The First Art Newspaper on the Net Established in 1996 United States Thursday, October 23, 2014


Key works from the Museum of Arts and Design's collection on view for special exhibition
Myra Mimlitsch-Gray, Melting Teapot, 2005. Silver; formed. Museum purchase with funds provided by Ronald Abramson and the Collections Committee, 2007. Photo: Ed Watkins, 2008.
NEW YORK, NY.- Featuring 70 works of sculpture, jewelry, ceramics, furniture, textiles and other media, Re: Collection celebrates the Museum of Arts and Design’s five years at Columbus Circle and Chief Curator Emeritus David McFadden’s sixteen years at the museum through objects acquired during his tenure. During McFadden’s years at MAD, the permanent collection has grown from 800 to more than 3000 objects, approximately 730 of which have been added in the last 5 years. On view from April 1 through September 7, 2014, Re: Collection will feature some of the most emblematic of these acquisitions and highlight the collection’s diversity—of materials and techniques, but also of makers—while revealing the multiple narratives at play behind each object.

"David’s curatorial vision has not only been defining for MAD over the last sixteen years, but also groundbreaking in establishing process and materials as wellsprings for creativity across the arts," says Glenn Adamson, MAD’s Nanette L. Laitman Director. "Re: Collection will highlight his positive impact on the Museum’s collection and acquisitions, and provide an opportunity for the greater public to engage with his singular vision."

Organized around several thematic threads, Re: Collection will examine McFadden’s curatorial methodology through personal recollections drawn from the permanent collection, and showcase acquisitions that embrace both MAD’s founding focus and McFadden’s farseeing vision of contemporary craftsmanship.

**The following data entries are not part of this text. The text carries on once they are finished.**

(** ** The histogram against the object graph *)

Definition shallow_total (g : ObjectGraph) : Z := sum_over (get (shallow g)) (upto 0 (Len g)).
(** The field bytes of the instances whose class the dump does not define. *)
Definition orphan_bytes (F : gmap Z classLayout) (subs : list subrec) : Z :=
  sum_over (λ s, match s with InstanceDump _ _ _ fields => len fields | _ => 0 end) (List.filter (orphan F) subs).
Definition class_dumps (subs : list subrec) : Z := len (List.filter is_class_dump subs).

Section Compare.
Context (n : Z) (d : list drecord) (W : wf_dump n d) (g : ObjectGraph) (D : depicts n d g).
Local Abbreviation subs := (subs_of d).
Local Abbreviation F := (layouts_of (subs_of d)).
Definition place (s : subrec) : Z := (Index g (default 0 (obj_id s))).1.
(* ===== verification/HeapPaths.v ===== *)
(** * Paths to the GC roots

    [src/internal/heap/paths.go]: the reverse object graph, the search for
    reference paths from the roots to a set of targets, and the objects of a
    class. *)

From S2P Require Import Prelude Arrays GoStrings GoRuntime HeapGraph HeapCSR HeapDFS HeapDominators HeapRetained.

Module Paths.
Export Graph CSR.

Record PathStep := { st_ID : Z; st_ClassName : string }.
Record RootPath := { Roots_ : list GCRoot; Steps : list PathStep }.

Definition with_cache (g : ObjectGraph) (c : option (list Z * list Z)) : ObjectGraph :=
  {| IDSize := IDSize g; Unresolved := Unresolved g; ids := ids g; class := class g; shallow := shallow g;
     outStart := outStart g; out := out g; roots := roots g; gcRoots := gcRoots g; predCache := c;
     classNames := classNames g; classObjOf := classObjOf g |}.

(** The rows are kept in the graph after the first call. *)
Definition predecessors (g : ObjectGraph) : outcome (ObjectGraph * (list Z * list Z)) :=
  match predCache g with
  | Some c => Ok (g, c)
  | None =>
    let n := Len g in
    start ← for_each (out g) (countEdge i64) (replicate (Z.to_nat (n + 1)) 0);
    start ← for_each (upto 1 (n + 1)) (sumStep i64) start;
    fill ← slice start 0 n;
    st ← for_each (upto 0 n) (λ st v, row ← Out g (i32 v); for_each row (λ st w, fillEdge i64 st (w, i32 v)) st)
      (replicate (length (out g)) 0, fill);
    Ok (with_cache g (Some (start, st.1)), (start, st.1))
  end.

Definition unvisited : Z := -2.
Definition target : Z := -1.

(** [next[u] = v; queue = append(queue, u)] for an object seen first. *)
Definition enqueue (v : Z) (st : list Z * list Z) (u : Z) : outcome (list Z * list Z) :=
  let '(next, queue) := st in
  nu ← idx next u;
  if nu =? unvisited then next ← set_idx next u v; Ok (next, queue ++ [u]) else Ok (next, queue).

(** The chain of [next] ends at a target; the visited objects bound it. *)
Fixpoint pathSteps (fuel : nat) (g : ObjectGraph) (next : list Z) (v : Z) (steps : list PathStep) : outcome (list PathStep) :=
  match fuel with
  | O => out_of_fuel
  | S fuel =>
    if 0 <=? v then
      i ← idx (ids g) v; name ← DisplayName g v; v' ← idx next v;
      pathSteps fuel g next v' (steps ++ [{| st_ID := i; st_ClassName := name |}])
    else Ok steps
  end.
Definition pathFrom (g : ObjectGraph) (v : Z) (next : list Z) (rs : list GCRoot) : outcome RootPath :=
  steps ← pathSteps (S (length (ids g))) g next v [];
  Ok {| Roots_ := rs; Steps := steps |}.

(** Every round takes one object off the queue, which holds an object at most once. *)
Fixpoint pathLoop (fuel : nat) (g : ObjectGraph) (maxPaths : Z) (predStart preds : list Z)
    (next queue : list Z) (head : Z) (paths : list RootPath) : outcome (list RootPath) :=
  match fuel with
  | O => out_of_fuel
  | S fuel =>
    if (head <? len queue) && (len paths <? maxPaths) then
      v ← idx queue head;
      rs ← RootsOf g v;
      if 0 <? len rs then
        p ← pathFrom g v next rs;
        pathLoop fuel g maxPaths predStart preds next queue (head + 1) (paths ++ [p])
      else
        lo ← idx predStart v; hi ← idx predStart (v + 1); us ← slice preds lo hi;
        '(next, queue) ← for_each us (enqueue v) (next, queue);
        pathLoop fuel g maxPaths predStart preds next queue (head + 1) paths
    else Ok paths
  end.

Definition PathsToGCRoots (g : ObjectGraph) (targets : list Z) (maxPaths : Z) : outcome (ObjectGraph * list RootPath) :=
  if (maxPaths <=? 0) || (len targets =? 0) then Ok (g, []) else
  '(g, (predStart, preds)) ← predecessors g;
  '(next, queue) ← for_each targets (enqueue target) (replicate (length (ids g)) unvisited, []);
  paths ← pathLoop (S (length (ids g))) g maxPaths predStart preds next queue 0 [];
  Ok (g, paths).

Definition InstancesOf (g : ObjectGraph) (className : string) : outcome (list Z) :=
  let matches := (λ name, bool_decide (name = className)) <$> classNames g in
  if negb (existsb id matches) then Ok [] else
  for_each (zip (upto 0 (len (class g))) (class g)) (λ out '(i, c),
    m ← idx matches c; Ok (if (m : bool) then out ++ [i32 i] else out)) [].

(** The distinct kinds in the order of their first occurrence. *)
Definition kindStep (st : list RootKind * list string) (r : GCRoot) : list RootKind * list string :=
  let '(seen, kinds) := st in
  if bool_decide (Kind r ∈ seen) then st else (Kind r :: seen, kinds ++ [kind_string (Kind r)]).
Definition RootPath_String (p : RootPath) : string :=
  "[" +:+ Join (fold_left kindStep (Roots_ p) ([], [])).2 ", " +:+ "] " +:+
  Join ((λ st, st_ClassName st +:+ " (0x" +:+ hex (st_ID st) +:+ ")") <$> Steps p) " → ".
End Paths.

Module PathFacts.
Export RetainedFacts Paths.

(** ** The reverse graph *)

Lemma sub_join {A} (l : list A) a b : 0 <= a <= b → sub l 0 a ++ sub l a b = sub l 0 b.
Proof. intros. unfold sub. rewrite !Z.sub_0_r. cbn. rewrite take_take_drop. f_equal. lia. Qed.

Lemma with_cache_same g : with_cache g (predCache g) = g.
Proof. by destruct g. Qed.

Section Reverse.
Context (g : ObjectGraph) (G : graph_ok g).
Local Abbreviation n := (Len g).

(** The edges, target first, in the order of the loops. *)
Definition reversed : list (Z * Z) := upto 0 n ≫= λ v, (λ w, (w, v)) <$> row g v.

Lemma rows_prefix k : 0 <= k <= n → upto 0 k ≫= row g = sub (out g) 0 (get (outStart g) k).
Proof.
  intros Hk. pose proof (go_first _ G) as H0. remember (Z.to_nat k) as m eqn:Em. revert k Hk Em. induction m as [|m IH]; intros k Hk Em.
  { assert (k = 0) as -> by lia. rewrite H0. done. }
  destruct (go_rows _ G (k - 1)) as [H1 H2]; [lia|]. replace k with (k - 1 + 1) in * by lia. rewrite upto_snoc by lia. rewrite bind_app, IH by lia. cbn. rewrite app_nil_r.
  replace (k - 1 + 1 - 1 + 1) with (k - 1 + 1) in * by lia. set (a := get (outStart g) (k - 1)) in *. unfold row.
  replace (k - 1 + 1 - 1) with (k - 1) in * by lia. fold a. apply sub_join. lia.
Qed.
Lemma rows_out : upto 0 n ≫= row g = out g.
Proof.
  rewrite rows_prefix by (unfold Len; pose proof (len_nonneg (ids g)); lia). rewrite (go_last _ G). unfold sub, len. rewrite Z.sub_0_r, Nat2Z.id. cbn. by rewrite firstn_all.
Qed.
Lemma reversed_targets : reversed.*1 = out g.
Proof.
  unfold reversed. rewrite <-rows_out. induction (upto 0 n) as [|v l IH]; [done|]. rewrite !bind_cons, fmap_app, IH. f_equal.
  rewrite <-list_fmap_compose. apply list_fmap_id.
Qed.
Lemma reversed_in v w : (w, v) ∈ reversed ↔ 0 <= v < n ∧ w ∈ row g v.
Proof.
  unfold reversed. rewrite list_elem_of_bind. setoid_rewrite elem_of_upto. split.
  - intros (v' & (w' & [= <- <-] & Hw)%list_elem_of_fmap & Hv). done.
  - intros [Hv Hw]. exists v. split; [|done]. apply list_elem_of_fmap. eauto.
Qed.
Lemma reversed_range e : e ∈ reversed → 0 <= e.1 < n.
Proof. destruct e as [w v]. intros [Hv Hw]%reversed_in. by apply (row_range g G v). Qed.
Lemma reversed_len : len reversed < 2 ^ 62.
Proof.
  pose proof (go_len _ G) as Hn. pose proof (len_nonneg (ids g)). unfold reversed.
  assert (∀ l, (∀ v, v ∈ l → 0 <= v < n) → len (l ≫= λ v, (λ w, (w, v)) <$> row g v) <= len l * maxGraphEdges) as Hb.
  { induction l as [|v l IH]; intros Hin; [done|]. rewrite bind_cons, len_app, len_cons. pose proof (go_row_len _ G v (Hin v ltac:(by left))) as Hl.
    unfold len at 1. rewrite length_fmap. fold (len (row g v)). specialize (IH ltac:(intros u Hu; apply Hin; by right)). unfold maxGraphEdges in *. lia. }
  specialize (Hb (upto 0 n) ltac:(intros v ?%elem_of_upto; lia)). rewrite len_upto in Hb by done. unfold Len, maxGraphEdges, maxGraphObjects in *. nia.
Qed.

“Today, the MAD collection is international in scope and significance. I hope that this selection of works acquired from 1997 to today will engage people on many levels, revealing how and of what they were made, why there were made, and who was the individual who created them.” says David McFadden. “These works are personally very meaningful for me, and I trust that our visitors will share my enthusiasm for them.”

Re: Collection will explore the material and process-centered themes of McFadden’s exhibitions at MAD, such as Radical Lace and Subversive Knitting; Second Lives: Remixing the Ordinary; Dead or Alive: Nature Becomes Art; Slash: Paper Under the Knife; Otherworldly: Optical Delusions and Small Realities; and Swept Away: Dust, Ashes, and Dirt in Contemporary Art and Design. These successful exhibitions reframed the narratives around the specific possibilities of materials by revealing the interplay of formal concerns with social, political, narrative, and autobiographical content.

Highlights from the exhibition include the following works:

• Terese Agnew’s Portrait of a Textile Worker (2005), sewn together out tens of thousands of donated designer labels, calls attention to the factory garment worker in Bangladesh, and underscores the process of creating while highlighting systems of production and the relationship between people and their “built” environment.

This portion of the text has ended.